━━━━━ GIVEN DATA
(** The run in which the marked ADDSD leaves 7 in the upper half of xmm0. *)
Lemma shbr_opt_sound_witness :
  x_marked SHBR_CAN_OPT64 (do_shbr_opt64 x_unit) 0 0 = Some true ∧
  ∃ l, walk x_unit 0 [1%nat] l ∧ fst (hi_ref sem_const l (0, λ _, 5)) = 2.
Proof.
  split; [vm_compute; reflexivity|].
  destruct (shbr_opt_sound sem_const xmm_analyse_64 (λ _, True) SHBR_CAN_OPT64
    x_unit x_unit_64 0 [1%nat] (ir1 (nth 0 x_unit_64 (g_tb [] IR1_TYPE_RET None None)) ++
      ir1 (nth 1 x_unit_64 (g_tb [] IR1_TYPE_RET None None))) 0 (λ _, 5) 2 (λ _, 0))
    as (l & Hw & Hx & _).
  - discriminate.
  - apply x_unit_ok.
  - apply x_unit_wf.
  - intros [|[|i]] tb; simpl; intros [= <-]; repeat constructor.
  - exact x_unit_64_eq.
  - intros [|[|i]] tb; simpl; intros [= <-]; constructor; try constructor; by split.
  - apply (walk_step _ 0 (nth 0 x_unit_64 (g_tb [] IR1_TYPE_RET None None)) 1 []);
      [reflexivity|reflexivity|]. apply walk_last. reflexivity.
  - eapply (x_cons sem_const _ _ _ 0 (λ _, 5) (λ r, if r =? 0 then 7 else 0)).
    + intros r [H|H]; [discriminate H|]. cbn [sem_const snd].
      destruct (Z.eqb_spec r 0) as [->|]; [by destruct H|reflexivity].
    + eapply (x_cons sem_const _ _ _ 1 _ (λ _, 0)); [intros; reflexivity|]. apply x_nil.
  - exists l. split; assumption.
Defined.
Definition rows_2 : list template := [
  row "ll.w" 0x20000000 [GPR_RD; GPR_RJ; IMM_SI14];
  row "sc.w" 0x21000000 [GPR_RD; GPR_RJ; IMM_SI14];
  row "ll.d" 0x22000000 [GPR_RD; GPR_RJ; IMM_SI14];
  row "sc.d" 0x23000000 [GPR_RD; GPR_RJ; IMM_SI14];
  row "sc.q" 0x38570000 [GPR_RD; GPR_RK; GPR_RJ];
  row "ldptr.w" 0x24000000 [GPR_RD; GPR_RJ; IMM_SI14];
  row "stptr.w" 0x25000000 [GPR_RD; GPR_RJ; IMM_SI14];
  row "ldptr.d" 0x26000000 [GPR_RD; GPR_RJ; IMM_SI14];
  row "stptr.d" 0x27000000 [GPR_RD; GPR_RJ; IMM_SI14];
  row "ld.b" 0x28000000 [GPR_RD; GPR_RJ; IMM_SI12];
  row "ld.h" 0x28400000 [GPR_RD; GPR_RJ; IMM_SI12];
  row "ld.w" 0x28800000 [GPR_RD; GPR_RJ; IMM_SI12];
  row "ld.d" 0x28c00000 [GPR_RD; GPR_RJ; IMM_SI12];
  row "st.b" 0x29000000 [GPR_RD; GPR_RJ; IMM_SI12];
  row "st.h" 0x29400000 [GPR_RD; GPR_RJ; IMM_SI12];
  row "st.w" 0x29800000 [GPR_RD; GPR_RJ; IMM_SI12];
  row "st.d" 0x29c00000 [GPR_RD; GPR_RJ; IMM_SI12];
  row "ld.bu" 0x2a000000 [GPR_RD; GPR_RJ; IMM_SI12];
  row "ld.hu" 0x2a400000 [GPR_RD; GPR_RJ; IMM_SI12];
  row "ld.wu" 0x2a800000 [GPR_RD; GPR_RJ; IMM_SI12];
  row "preld" 0x2ac00000 [IMM_HINTS; GPR_RJ; IMM_SI12];
  row "fld.s" 0x2b000000 [FPR_FD; GPR_RJ; IMM_SI12];
  row "fst.s" 0x2b400000 [FPR_FD; GPR_RJ; IMM_SI12];
  row "fld.d" 0x2b800000 [FPR_FD; GPR_RJ; IMM_SI12];
  row "fst.d" 0x2bc00000 [FPR_FD; GPR_RJ; IMM_SI12];
  row "vld" 0x2c000000 [FPR_VD; GPR_RJ; IMM_SI12];
  row "vst" 0x2c400000 [FPR_VD; GPR_RJ; IMM_SI12];
  row "xvld" 0x2c800000 [FPR_XD; GPR_RJ; IMM_SI12];
  row "xvst" 0x2cc00000 [FPR_XD; GPR_RJ; IMM_SI12];
  row "ldl.w" 0x2e000000 [GPR_RD; GPR_RJ; IMM_SI12];
  row "ldr.w" 0x2e400000 [GPR_RD; GPR_RJ; IMM_SI12];
  row "ldl.d" 0x2e800000 [GPR_RD; GPR_RJ; IMM_SI12];
  row "ldr.d" 0x2ec00000 [GPR_RD; GPR_RJ; IMM_SI12];
  row "stl.w" 0x2f000000 [GPR_RD; GPR_RJ; IMM_SI12];
  row "str.w" 0x2f400000 [GPR_RD; GPR_RJ; IMM_SI12];
  row "stl.d" 0x2f800000 [GPR_RD; GPR_RJ; IMM_SI12];
  row "str.d" 0x2fc00000 [GPR_RD; GPR_RJ; IMM_SI12];
  row "vldrepl.d" 0x30100000 [FPR_VD; GPR_RJ; IMM_SI9];
  row "vldrepl.w" 0x30200000 [FPR_VD; GPR_RJ; IMM_SI10];
  row "vldrepl.h" 0x30400000 [FPR_VD; GPR_RJ; IMM_SI11];
  row "vldrepl.b" 0x30800000 [FPR_VD; GPR_RJ; IMM_SI12];
  row "vstelm.d" 0x31100000 [FPR_VD; GPR_RJ; IMM_SI8; IMM_IDXS];
  row "vstelm.w" 0x31200000 [FPR_VD; GPR_RJ; IMM_SI8; IMM_IDXM];
  row "vstelm.h" 0x31400000 [FPR_VD; GPR_RJ; IMM_SI8; IMM_IDXL];
  row "vstelm.b" 0x31800000 [FPR_VD; GPR_RJ; IMM_SI8; IMM_IDXLL];
  row "xvldrepl.d" 0x32100000 [FPR_XD; GPR_RJ; IMM_SI9];
  row "xvldrepl.w" 0x32200000 [FPR_XD; GPR_RJ; IMM_SI10];
  row "xvldrepl.h" 0x32400000 [FPR_XD; GPR_RJ; IMM_SI11];
  row "xvldrepl.b" 0x32800000 [FPR_XD; GPR_RJ; IMM_SI12];
  row "xvstelm.d" 0x33100000 [FPR_XD; GPR_RJ; IMM_SI8; IMM_IDXS];
  row "xvstelm.w" 0x33200000 [FPR_XD; GPR_RJ; IMM_SI8; IMM_IDXM];
  row "xvstelm.h" 0x33400000 [FPR_XD; GPR_RJ; IMM_SI8; IMM_IDXL];
  row "xvstelm.b" 0x33800000 [FPR_XD; GPR_RJ; IMM_SI8; IMM_IDXLL];
  row "ldx.b" 0x38000000 [GPR_RD; GPR_RJ; GPR_RK];
  row "ldx.h" 0x38040000 [GPR_RD; GPR_RJ; GPR_RK];
  row "ldx.w" 0x38080000 [GPR_RD; GPR_RJ; GPR_RK];
  row "ldx.d" 0x380c0000 [GPR_RD; GPR_RJ; GPR_RK];
  row "stx.b" 0x38100000 [GPR_RD; GPR_RJ; GPR_RK];
  row "stx.h" 0x38140000 [GPR_RD; GPR_RJ; GPR_RK];
  row "stx.w" 0x38180000 [GPR_RD; GPR_RJ; GPR_RK];
  row "stx.d" 0x381c0000 [GPR_RD; GPR_RJ; GPR_RK];
  row "ldx.bu" 0x38200000 [GPR_RD; GPR_RJ; GPR_RK];
  row "ldx.hu" 0x38240000 [GPR_RD; GPR_RJ; GPR_RK];
  row "ldx.wu" 0x38280000 [GPR_RD; GPR_RJ; GPR_RK];
  row "preldx" 0x382c0000 [IMM_HINTS; GPR_RJ; GPR_RK];
  row "fldx.s" 0x38300000 [FPR_FD; GPR_RJ; GPR_RK];
  row "fldx.d" 0x38340000 [FPR_FD; GPR_RJ; GPR_RK];
  row "fstx.s" 0x38380000 [FPR_FD; GPR_RJ; GPR_RK];
  row "fstx.d" 0x383c0000 [FPR_FD; GPR_RJ; GPR_RK];
  row "vldx" 0x38400000 [FPR_VD; GPR_RJ; GPR_RK];
  row "vstx" 0x38440000 [FPR_VD; GPR_RJ; GPR_RK];
  row "xvldx" 0x38480000 [FPR_XD; GPR_RJ; GPR_RK];
  row "xvstx" 0x384c0000 [FPR_XD; GPR_RJ; GPR_RK];
  row "amcas.b" 0x38580000 [GPR_RD; GPR_RK; GPR_RJ];
  row "amcas.h" 0x38588000 [GPR_RD; GPR_RK; GPR_RJ];
  row "amcas.w" 0x38590000 [GPR_RD; GPR_RK; GPR_RJ];
  row "amcas.d" 0x38598000 [GPR_RD; GPR_RK; GPR_RJ];
  row "amcas.db.b" 0x385a0000 [GPR_RD; GPR_RK; GPR_RJ];
  row "amcas.db.h" 0x385a8000 [GPR_RD; GPR_RK; GPR_RJ];
  row "amcas.db.w" 0x385b0000 [GPR_RD; GPR_RK; GPR_RJ];
  row "amcas.db.d" 0x385b8000 [GPR_RD; GPR_RK; GPR_RJ];
  row "amswap.b" 0x385c0000 [GPR_RD; GPR_RK; GPR_RJ];
  row "amswap.h" 0x385c8000 [GPR_RD; GPR_RK; GPR_RJ];
  row "amswap.w" 0x38600000 [GPR_RD; GPR_RK; GPR_RJ];
  row "amswap.d" 0x38608000 [GPR_RD; GPR_RK; GPR_RJ];
  row "amadd.b" 0x385d0000 [GPR_RD; GPR_RK; GPR_RJ];
  row "amadd.h" 0x385d8000 [GPR_RD; GPR_RK; GPR_RJ];
  row "amadd.w" 0x38610000 [GPR_RD; GPR_RK; GPR_RJ];
  row "amadd.d" 0x38618000 [GPR_RD; GPR_RK; GPR_RJ];
  row "amand.w" 0x38620000 [GPR_RD; GPR_RK; GPR_RJ];
  row "amand.d" 0x38628000 [GPR_RD; GPR_RK; GPR_RJ];
  row "amor.w" 0x38630000 [GPR_RD; GPR_RK; GPR_RJ];
  row "amor.d" 0x38638000 [GPR_RD; GPR_RK; GPR_RJ];
  row "amxor.w" 0x38640000 [GPR_RD; GPR_RK; GPR_RJ];
  row "amxor.d" 0x38648000 [GPR_RD; GPR_RK; GPR_RJ];
  row "ammax.w" 0x38650000 [GPR_RD; GPR_RK; GPR_RJ];
  row "ammax.d" 0x38658000 [GPR_RD; GPR_RK; GPR_RJ];
  row "ammin.w" 0x38660000 [GPR_RD; GPR_RK; GPR_RJ];
  row "ammin.d" 0x38668000 [GPR_RD; GPR_RK; GPR_RJ];
  row "ammax.wu" 0x38670000 [GPR_RD; GPR_RK; GPR_RJ];
  row "ammax.du" 0x38678000 [GPR_RD; GPR_RK; GPR_RJ];
  row "ammin.wu" 0x38680000 [GPR_RD; GPR_RK; GPR_RJ];
  row "ammin.du" 0x38688000 [GPR_RD; GPR_RK; GPR_RJ];
  row "amswap.db.b" 0x385e0000 [GPR_RD; GPR_RK; GPR_RJ];
  row "amswap.db.h" 0x385e8000 [GPR_RD; GPR_RK; GPR_RJ];
  row "amswap.db.w" 0x38690000 [GPR_RD; GPR_RK; GPR_RJ];
  row "amswap.db.d" 0x38698000 [GPR_RD; GPR_RK; GPR_RJ];
  row "amadd.db.b" 0x385f0000 [GPR_RD; GPR_RK; GPR_RJ];
  row "amadd.db.h" 0x385f8000 [GPR_RD; GPR_RK; GPR_RJ];
  row "amadd.db.w" 0x386a0000 [GPR_RD; GPR_RK; GPR_RJ];
  row "amadd.db.d" 0x386a8000 [GPR_RD; GPR_RK; GPR_RJ];
  row "amand.db.w" 0x386b0000 [GPR_RD; GPR_RK; GPR_RJ];
  row "amand.db.d" 0x386b8000 [GPR_RD; GPR_RK; GPR_RJ];
  row "amor.db.w" 0x386c0000 [GPR_RD; GPR_RK; GPR_RJ];
  row "amor.db.d" 0x386c8000 [GPR_RD; GPR_RK; GPR_RJ];
  row "amxor.db.w" 0x386d0000 [GPR_RD; GPR_RK; GPR_RJ];
  row "amxor.db.d" 0x386d8000 [GPR_RD; GPR_RK; GPR_RJ];
  row "ammax.db.w" 0x386e0000 [GPR_RD; GPR_RK; GPR_RJ];
  row "ammax.db.d" 0x386e8000 [GPR_RD; GPR_RK; GPR_RJ];
  row "ammin.db.w" 0x386f0000 [GPR_RD; GPR_RK; GPR_RJ];
  row "ammin.db.d" 0x386f8000 [GPR_RD; GPR_RK; GPR_RJ];
  row "ammax.db.wu" 0x38700000 [GPR_RD; GPR_RK; GPR_RJ];
  row "ammax.db.du" 0x38708000 [GPR_RD; GPR_RK; GPR_RJ];
  row "ammin.db.wu" 0x38710000 [GPR_RD; GPR_RK; GPR_RJ];
  row "ammin.db.du" 0x38718000 [GPR_RD; GPR_RK; GPR_RJ];
  row "dbar" 0x38720000 [IMM_HINTL];
  row "ibar" 0x38728000 [IMM_HINTL];
  row "fldgt.s" 0x38740000 [FPR_FD; GPR_RJ; GPR_RK];
  row "fldgt.d" 0x38748000 [FPR_FD; GPR_RJ; GPR_RK];
  row "fldle.s" 0x38750000 [FPR_FD; GPR_RJ; GPR_RK];
  row "fldle.d" 0x38758000 [FPR_FD; GPR_RJ; GPR_RK];
  row "fstgt.s" 0x38760000 [FPR_FD; GPR_RJ; GPR_RK];
  row "fstgt.d" 0x38768000 [FPR_FD; GPR_RJ; GPR_RK];
  row "fstle.s" 0x38770000 [FPR_FD; GPR_RJ; GPR_RK];
  row "fstle.d" 0x38778000 [FPR_FD; GPR_RJ; GPR_RK];
  row "ldgt.b" 0x38780000 [GPR_RD; GPR_RJ; GPR_RK];
  row "ldgt.h" 0x38788000 [GPR_RD; GPR_RJ; GPR_RK];
  row "ldgt.w" 0x38790000 [GPR_RD; GPR_RJ; GPR_RK];
  row "ldgt.d" 0x38798000 [GPR_RD; GPR_RJ; GPR_RK];
  row "ldle.b" 0x387a0000 [GPR_RD; GPR_RJ; GPR_RK];
  row "ldle.h" 0x387a8000 [GPR_RD; GPR_RJ; GPR_RK];
  row "ldle.w" 0x387b0000 [GPR_RD; GPR_RJ; GPR_RK];
  row "ldle.d" 0x387b8000 [GPR_RD; GPR_RJ; GPR_RK];
  row "stgt.b" 0x387c0000 [GPR_RD; GPR_RJ; GPR_RK];
  row "stgt.h" 0x387c8000 [GPR_RD; GPR_RJ; GPR_RK];
  row "stgt.w" 0x387d0000 [GPR_RD; GPR_RJ; GPR_RK];
  row "stgt.d" 0x387d8000 [GPR_RD; GPR_RJ; GPR_RK];
  row "stle.b" 0x387e0000 [GPR_RD; GPR_RJ; GPR_RK];
  row "stle.h" 0x387e8000 [GPR_RD; GPR_RJ; GPR_RK];
  row "stle.w" 0x387f0000 [GPR_RD; GPR_RJ; GPR_RK]].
━━━━━━━━━━
** AIM OF THE TASK **
Within the listing above, locate the line containing "0x38580000 [GPR_RD; GPR_RK; GPR_RJ];" and the line containing "0x385a0000 [GPR_RD; GPR_RK; GPR_RJ];". Reproduce those two lines and all lines between them exactly, with nothing added.

** WRITTEN ANSWER **
  row "amcas.b" 0x38580000 [GPR_RD; GPR_RK; GPR_RJ];
  row "amcas.h" 0x38588000 [GPR_RD; GPR_RK; GPR_RJ];
  row "amcas.w" 0x38590000 [GPR_RD; GPR_RK; GPR_RJ];
  row "amcas.d" 0x38598000 [GPR_RD; GPR_RK; GPR_RJ];
  row "amcas.db.b" 0x385a0000 [GPR_RD; GPR_RK; GPR_RJ];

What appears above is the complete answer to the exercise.